Unveiled during a March investors summit held at a Red Sea resort, the proposed capital would be the centrepiece of this national rejuvenation. Once the money is found to construct it.
“The state budget cannot cover the cost of building the new city,” al-Sisi said during a meeting with aid organisations on April 6. “It will be built through foreign investments.”
That is likely to mean the some Gulf countries, which have ploughed billions of dollars into Egypt since the removal of Mursi, and private real estate company Capital City Partners, headed by Emirati real estate tycoon Mohamed Alabbar. The Dubai-based businessman, who is also chairman of Emaar Properties, led “ambitious mega-developments” valued more than $24bn over the past two decades, according to Capital City’s website.
The government will provide land in exchange for a 24% stake. Skidmore, Owings & Merrill, the London-based architects behind Dubai’s Burj al-Khalifa and Saudi Arabia’s King Abdullah Economic City, helped draw up the blueprint.
Planned for the desert between Cairo and the Red Sea port of Ain El-Sokhna, El-Sisi wants the new city to become home for more than 5mn people, about a third of Cairo’s population, over an area the size of Singapore. Then there’s an airport larger than London’s Heathrow and a green space double the size of New York City’s Central Park.
The plan was inspired “by successful cities like Barcelona which combine history and modernity,” Minister of Housing Mostafa Madbouly said in March. Residents will lead “a new quality of life,” he said.
The government says it has learned from past mistakes.
“Sadat City was just about moving government buildings and employees,” Assem El-Gazzar, head of Egypt’s state-run urban planning authority, said in an interview. “We are expanding Cairo and moving key activities and businesses out to solve problems of pollution and congestion.”
Al-Sisi said in March he wants the city built as quickly as possible. Construction is set to start within three months of contracts being signed, with the first phase finished in seven years.
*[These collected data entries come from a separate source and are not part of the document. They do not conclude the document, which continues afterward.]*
(** * list_lib.c: a doubly linked list of heap-allocated strings

    Shallow embedding of the list library of [src/list_lib.c] and of the
    print walk of its test suite, followed by the properties of the
    library that the specification states.

    Memory is explicit.  A pointer is [option positive], [None] being
    [NULL].  Node structures, character blocks and [List] structures
    live in three typed stores; dereferencing [NULL] or a location that
    is not allocated is undefined behaviour and is reported as [Fault].
    The three [while] loops of the source walk the heap, so they take a
    bound on the number of iterations and report [Timeout] past it. *)

From Stdlib Require Import ZArith.
From stdpp Require Import gmap strings list fin_maps pretty.

Local Open Scope Z_scope.

Abbreviation loc := positive (only parsing).
Abbreviation ptr := (option positive) (only parsing).

(** ** Data model *)

(** [struct Node { Node *prev; Node *next; char *data; }] *)
Record Node : Type := mkNode {
  prev : ptr;
  next : ptr;
  data : ptr
}.

(** [typedef struct { Node *head; Node *last; } List] *)
Record List : Type := mkList {
  head : ptr;
  last : ptr
}.

(** [typedef enum { ALLOC_FAIL, LEN_INVALID, NULL_PTR } Error]:
    a C enumeration numbers its constants from zero. *)
Inductive Error : Type := ALLOC_FAIL | LEN_INVALID | NULL_PTR.

Definition Error_value (e : Error) : Z :=
  match e with
  | ALLOC_FAIL => 0
  | LEN_INVALID => 1
  | NULL_PTR => 2
  end.

(** [const char *ERROR[]] *)
Definition ERROR (e : Error) : string :=
  match e with
  | ALLOC_FAIL => "Dynamic memory allocation failed."
  | LEN_INVALID => "Tried to initialize something with negative length."
  | NULL_PTR => "Function received null pointer argument."
  end.
Lemma size_le_length v : (size v <= length (stringify v))%nat.
Proof.
  induction v as [ | b | n | s | vs IH | kvs IH ] using value_ind.
  - cbn. lia.
  - destruct b; cbn; lia.
  - cbn [size stringify]. destruct n as [neg [ | d ds ] n]; [ cbn; lia | ].
    unfold number_to_string. cbn [digits negative point].
    rewrite length_app.
    destruct ((_ <=? n) && (n <=? 21))%Z; [ cbn; lia | ].
    destruct ((0 <? n) && (n <=? 21))%Z; [ rewrite !length_app; cbn; lia | ].
    destruct ((-6 <? n) && (n <=? 0))%Z; [ cbn; lia | ].
    destruct ds; cbn; lia.
  - cbn. lia.
  - cbn [size stringify]. js_norm. cbn [app]. cbn [length]. rewrite length_app. cbn [length].
    induction IH as [ | v vs Hv _ IHvs ]; [ cbn; lia | ].
    destruct vs as [ | w ws ]; [ cbn in *; lia | ].
    change (join [44] (map stringify (v :: w :: ws)))
      with (stringify v ++ [44] ++ join [44] (map stringify (w :: ws))).
    rewrite !length_app. cbn [fold_right length] in *. lia.
  - cbn [size stringify]. js_norm. cbn [app]. cbn [length]. rewrite length_app. cbn [length].
    induction IH as [ | [k v] kvs Hv _ IHkvs ]; [ cbn; lia | ].
    destruct kvs as [ | kw kws ].
    + cbn [map join fold_right]. unfold member_text. cbn [fst snd]. rewrite !length_app. cbn [snd] in Hv. cbn [length]. lia.
    + change (join [44] (map (member_text stringify) ((k, v) :: kw :: kws)))
        with (member_text stringify (k, v) ++ [44]
              ++ join [44] (map (member_text stringify) (kw :: kws))).
      rewrite !length_app. unfold member_text at 1. rewrite !length_app.
      cbn [fold_right length fst snd] in *. lia.
Qed.

(** JSON.parse inverts JSON.stringify. *)
Theorem parse_stringify v : well_formed v = true -> parse (stringify v) = Return v.
Proof.
  intros Hwf. unfold parse.
  pose proof (parse_value_stringify v Hwf (2 * length (stringify v) + 2)%nat []) as H.
  rewrite app_nil_r in H. rewrite H; [ reflexivity | | reflexivity ].
  pose proof (size_le_length v). lia.
Qed.

End JSONFacts.

(** ** The fuel of the parser *)

Module JSONFuel.
Import JSON.

Lemma skip_ws_length s : (length (skip_ws s) <= length s)%nat.
Proof.
  induction s as [ | c r IH ]; cbn [skip_ws]; [ lia | ].
  destruct (is_ws c); cbn [length] in *; lia.
Qed.

Lemma skip_ws_cons s c r : skip_ws s = c :: r -> (length r < length s)%nat.
Proof. intros H. pose proof (skip_ws_length s) as Hl. rewrite H in Hl. cbn [length] in Hl. lia. Qed.

Lemma parse_string_body_length s t r :
  parse_string_body s = Some (t, r) -> (length r < length s)%nat.
Proof.
  revert t r. induction s as [s IH] using (induction_ltof1 _ (@length N)). unfold ltof in IH.
  destruct s as [ | c s1 ]; [ discriminate | ]. cbn [parse_string_body].
  intros t r. destruct (c =? 34). { intros [= <- <-]. cbn [length]. lia. }
  destruct (c =? 92).
  - destruct s1 as [ | e s2 ]; [ discriminate | ].
    destruct (e =? 117).
    + destruct s2 as [ | h1 [ | h2 [ | h3 [ | h4 s3 ] ] ] ]; try discriminate.
      destruct (hex_val h1), (hex_val h2), (hex_val h3), (hex_val h4); try discriminate.
      destruct (parse_string_body s3) as [ [t2 r3] | ] eqn:H2; [ | discriminate ].
      intros [= <- <-]. apply IH in H2; cbn [length] in *; lia.
    + destruct (unescape e); [ | discriminate ].
      destruct (parse_string_body s2) as [ [t2 r3] | ] eqn:H2; [ | discriminate ].
      intros [= <- <-]. apply IH in H2; cbn [length] in *; lia.
  - destruct (c <? 32); [ discriminate | ].
    destruct (parse_string_body s1) as [ [t2 r3] | ] eqn:H2; [ | discriminate ].
    intros [= <- <-]. apply IH in H2; cbn [length] in *; lia.
Qed.

Lemma span_digits_length s ds r :
  span_digits s = (ds, r) -> (length r + length ds = length s)%nat.
Proof.
  revert ds r. induction s as [ | c s IH ]; intros ds r; cbn [span_digits].
  - intros [= <- <-]. reflexivity.
  - destruct (is_digit c).
    + destruct (span_digits s) as [ds' r'] eqn:H. intros [= <- <-].
      specialize (IH _ _ eq_refl). cbn [length]. lia.
    + intros [= <- <-]. cbn [length]. lia.
Qed.

Lemma parse_int_part_length s int r :
  parse_int_part s = Some (int, r) -> (length r < length s)%nat.
Proof.
  unfold parse_int_part. destruct s as [ | c s1 ]; [ discriminate | ].
  destruct (c =? 48). { intros [= <- <-]. cbn [length]. lia. }
  destruct (span_digits (c :: s1)) as [ [ | d ds ] r1 ] eqn:H; [ discriminate | ].
  intros [= <- <-]. apply span_digits_length in H. cbn [length] in *. lia.
Qed.

Lemma parse_fraction_length s frac r :
  parse_fraction s = Some (frac, r) -> (length r <= length s)%nat.
Proof.
  unfold parse_fraction. destruct s as [ | c s1 ]; [ intros [= <- <-]; lia | ].
  destruct (c =? 46).
  - destruct (span_digits s1) as [ [ | d ds ] r1 ] eqn:H; [ discriminate | ].
    intros [= <- <-]. apply span_digits_length in H. cbn [length] in *. lia.
  - intros [= <- <-]. lia.
Qed.

Lemma parse_exponent_length s ex r :
  parse_exponent s = Some (ex, r) -> (length r <= length s)%nat.
Proof.
  unfold parse_exponent. destruct s as [ | c s1 ]; [ intros [= <- <-]; lia | ].
  destruct ((c =? 101) || (c =? 69)); [ | intros [= <- <-]; lia ].
  assert (Hsign : (length (snd match s1 with
                               | c1 :: r' =>
                                 if (c1 =? 45)%N then ((-1)%Z, r')
                                 else if (c1 =? 43)%N then (1%Z, r') else (1%Z, s1)
                               | [] => (1%Z, s1)
                               end) <= length s1)%nat).
  { destruct s1 as [ | c1 r' ]; [ cbn; lia | ].
    destruct (c1 =? 45); [ cbn [snd length]; lia | ].
    destruct (c1 =? 43); cbn [snd length]; lia. }
  destruct (match s1 with [] => _ | _ => _ end) as [sign r1]. cbn [snd] in Hsign.
  destruct (span_digits r1) as [ [ | d ds ] r2 ] eqn:H; [ discriminate | ].
  intros [= <- <-]. apply span_digits_length in H. cbn [length] in *. lia.
Qed.

Lemma parse_unsigned_length neg s n r :
  parse_unsigned neg s = Some (n, r) -> (length r < length s)%nat.
Proof.
  unfold parse_unsigned.
  destruct (parse_int_part s) as [ [int s2] | ] eqn:H1; [ | discriminate ].
  destruct (parse_fraction s2) as [ [frac s3] | ] eqn:H2; [ | discriminate ].
  destruct (parse_exponent s3) as [ [ex s4] | ] eqn:H3; [ | discriminate ].
  intros [= <- <-]. apply parse_int_part_length in H1. apply parse_fraction_length in H2.
  apply parse_exponent_length in H3. lia.
Qed.

Lemma parse_number_length s n r : parse_number s = Some (n, r) -> (length r < length s)%nat.
Proof.
  unfold parse_number. destruct s as [ | c s1 ]; [ discriminate | ].
  destruct (c =? 45); intros H; apply parse_unsigned_length in H; cbn [length] in *; lia.
Qed.

Lemma strip_prefix_length p s r : strip_prefix p s = Some r -> (length r <= length s)%nat.
Proof.
  unfold strip_prefix. destruct (bool_decide _); [ | discriminate ].
  intros [= <-]. rewrite length_drop. lia.
Qed.

(** Fuel past twice the length of the text changes nothing: a value read
    with any fuel leaves less text than it was given and is read the same
    with that much. *)
Lemma enough_fuel fuel :
  (forall s v r, parse_value fuel s = Some (v, r) ->
     (length r < length s)%nat
     /\ forall g, (2 * length s <= g)%nat -> parse_value g s = Some (v, r))
  /\ (forall s vs r, parse_elements fuel s = Some (vs, r) ->
     (length r < length s)%nat
     /\ forall g, (2 * length s + 1 <= g)%nat -> parse_elements g s = Some (vs, r))
  /\ (forall s kvs r, parse_members fuel s = Some (kvs, r) ->
     (length r < length s)%nat
     /\ forall g, (2 * length s + 1 <= g)%nat -> parse_members g s = Some (kvs, r)).
Proof.
  induction fuel as [ | fuel (IHv & IHe & IHm) ].
  { repeat split; discriminate. }
  split; [ | split ].
  - intros s v r. cbn [parse_value].
    destruct (skip_ws s) as [ | c r0 ] eqn:Hs; [ discriminate | ].
    pose proof (skip_ws_cons _ _ _ Hs) as Hl.
    destruct (c =? 123) eqn:E1.
    { destruct (skip_ws r0) as [ | c1 r1 ] eqn:Hs1; [ discriminate | ].
      pose proof (skip_ws_cons _ _ _ Hs1) as Hl1.
      destruct (c1 =? 125) eqn:E2.
      - intros [= <- <-]. split; [ lia | ]. intros g Hg. destruct g as [ | g ]; [ lia | ].
        cbn [parse_value]. rewrite Hs, E1, Hs1, E2. reflexivity.
      - destruct (parse_members fuel r0) as [ [kvs r2] | ] eqn:Hm; [ | discriminate ].
        intros [= <- <-]. destruct (IHm _ _ _ Hm) as [Hl2 Hg2]. split; [ lia | ].
        intros g Hg. destruct g as [ | g ]; [ lia | ].
        cbn [parse_value]. rewrite Hs, E1, Hs1, E2, (Hg2 g) by lia. reflexivity. }
    destruct (c =? 91) eqn:E3.
    { destruct (skip_ws r0) as [ | c1 r1 ] eqn:Hs1; [ discriminate | ].
      pose proof (skip_ws_cons _ _ _ Hs1) as Hl1.
      destruct (c1 =? 93) eqn:E2.
      - intros [= <- <-]. split; [ lia | ]. intros g Hg. destruct g as [ | g ]; [ lia | ].
        cbn [parse_value]. rewrite Hs, E1, E3, Hs1, E2. reflexivity.
      - destruct (parse_elements fuel r0) as [ [vs r2] | ] eqn:Hm; [ | discriminate ].
        intros [= <- <-]. destruct (IHe _ _ _ Hm) as [Hl2 Hg2]. split; [ lia | ].
        intros g Hg. destruct g as [ | g ]; [ lia | ].
        cbn [parse_value]. rewrite Hs, E1, E3, Hs1, E2, (Hg2 g) by lia. reflexivity. }
    destruct (c =? 34) eqn:E4.
    { destruct (parse_string_body r0) as [ [t r1] | ] eqn:Hb; [ | discriminate ].
      intros [= <- <-]. apply parse_string_body_length in Hb as Hl1. split; [ lia | ].
      intros g Hg. destruct g as [ | g ]; [ lia | ].
      cbn [parse_value]. rewrite Hs, E1, E3, E4, Hb. reflexivity. }
    destruct (c =? 116) eqn:E5.
    { destruct (strip_prefix _ r0) as [ r1 | ] eqn:Hb; [ | discriminate ].
      intros [= <- <-]. apply strip_prefix_length in Hb as Hl1. split; [ lia | ].
      intros g Hg. destruct g as [ | g ]; [ lia | ].
      cbn [parse_value]. rewrite Hs, E1, E3, E4, E5, Hb. reflexivity. }
    destruct (c =? 102) eqn:E6.
    { destruct (strip_prefix _ r0) as [ r1 | ] eqn:Hb; [ | discriminate ].
      intros [= <- <-]. apply strip_prefix_length in Hb as Hl1. split; [ lia | ].
      intros g Hg. destruct g as [ | g ]; [ lia | ].
      cbn [parse_value]. rewrite Hs, E1, E3, E4, E5, E6, Hb. reflexivity. }
    destruct (c =? 110) eqn:E7.
    { destruct (strip_prefix _ r0) as [ r1 | ] eqn:Hb; [ | discriminate ].
      intros [= <- <-]. apply strip_prefix_length in Hb as Hl1. split; [ lia | ].
      intros g Hg. destruct g as [ | g ]; [ lia | ].
      cbn [parse_value]. rewrite Hs, E1, E3, E4, E5, E6, E7, Hb. reflexivity. }
    destruct (parse_number (c :: r0)) as [ [n r1] | ] eqn:Hb; [ | discriminate ].
    intros [= <- <-]. apply parse_number_length in Hb as Hl1. cbn [length] in Hl1.
    split; [ lia | ].
    intros g Hg. destruct g as [ | g ]; [ lia | ].
    cbn [parse_value]. rewrite Hs, E1, E3, E4, E5, E6, E7, Hb. reflexivity.
  - intros s vs r. cbn [parse_elements].
    destruct (parse_value fuel s) as [ [v r1] | ] eqn:Hv; [ | discriminate ].
    destruct (IHv _ _ _ Hv) as [Hl1 Hg1].
    destruct (skip_ws r1) as [ | c r2 ] eqn:Hs; [ discriminate | ].
    pose proof (skip_ws_cons _ _ _ Hs) as Hl2.
    destruct (c =? 44) eqn:E1.
    + destruct (parse_elements fuel r2) as [ [vs' r3] | ] eqn:He; [ | discriminate ].
      intros [= <- <-]. destruct (IHe _ _ _ He) as [Hl3 Hg3]. split; [ lia | ].
      intros g Hg. destruct g as [ | g ]; [ lia | ].
      cbn [parse_elements]. rewrite (Hg1 g) by lia. rewrite Hs, E1, (Hg3 g) by lia.
      reflexivity.
    + destruct (c =? 93) eqn:E2; [ | discriminate ].
      intros [= <- <-]. split; [ lia | ].
      intros g Hg. destruct g as [ | g ]; [ lia | ].
      cbn [parse_elements]. rewrite (Hg1 g) by lia. rewrite Hs, E1, E2. reflexivity.
  - intros s kvs r. cbn [parse_members].
    destruct (skip_ws s) as [ | c r0 ] eqn:Hs; [ discriminate | ].
    pose proof (skip_ws_cons _ _ _ Hs) as Hl.
    destruct (c =? 34) eqn:E1; [ | discriminate ].
    destruct (parse_string_body r0) as [ [k r1] | ] eqn:Hk; [ | discriminate ].
    apply parse_string_body_length in Hk as Hl1.
    destruct (skip_ws r1) as [ | c1 r2 ] eqn:Hs1; [ discriminate | ].
    pose proof (skip_ws_cons _ _ _ Hs1) as Hl2.
    destruct (c1 =? 58) eqn:E2; [ | discriminate ].
    destruct (parse_value fuel r2) as [ [v r3] | ] eqn:Hv; [ | discriminate ].
    destruct (IHv _ _ _ Hv) as [Hl3 Hg3].
    destruct (skip_ws r3) as [ | c2 r4 ] eqn:Hs3; [ discriminate | ].
    pose proof (skip_ws_cons _ _ _ Hs3) as Hl4.
    destruct (c2 =? 44) eqn:E3.
    + destruct (parse_members fuel r4) as [ [kvs' r5] | ] eqn:Hm; [ | discriminate ].
      intros [= <- <-]. destruct (IHm _ _ _ Hm) as [Hl5 Hg5]. split; [ lia | ].
      intros g Hg. destruct g as [ | g ]; [ lia | ].
      cbn [parse_members]. rewrite Hs, E1, Hk, Hs1, E2, (Hg3 g) by lia.
      rewrite Hs3, E3, (Hg5 g) by lia. reflexivity.
    + destruct (c2 =? 125) eqn:E4; [ | discriminate ].
      intros [= <- <-]. split; [ lia | ].
      intros g Hg. destruct g as [ | g ]; [ lia | ].
      cbn [parse_members]. rewrite Hs, E1, Hk, Hs1, E2, (Hg3 g) by lia.
      rewrite Hs3, E3, E4. reflexivity.
Qed.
Some of Cairo’s residents aren’t so enthusiastic.
In Bulaq El-Dakrour, a heavily populated district on the west bank of the Nile, Ahmed Abboud said he wouldn’t move to the new city even if he could afford to.
“There are lots of things I can do here,” the 31-year-old said. “I’m an electrician, but when there’s no work I drive a tuk-tuk and life goes on,” he said, referring to the three-wheeled vehicle he uses to ferry passengers along labyrinthine local streets that are too narrow for cars.
It’s hard to persuade people to move to these new cities, said David Sims, an Egypt-based urban planner and author of two books on Cairo, in an interview. “How are they going to have multiple jobs and find a million ways to make money?”
One of the largest and most densely populated metropolises in the world, Greater Cairo dominates Egypt’s economy, generating more than 50% of the nation’s wages.
It’s central to how Egyptians see their country, said El- Alayly, the former university urban planner. “Cairo was built over thousands of years in an organic manner,” he said. The government promises the new city will include social housing and won’t be an exclusive playground for the rich. Abboud isn’t convinced. “I don’t think I will have a place there,” he said.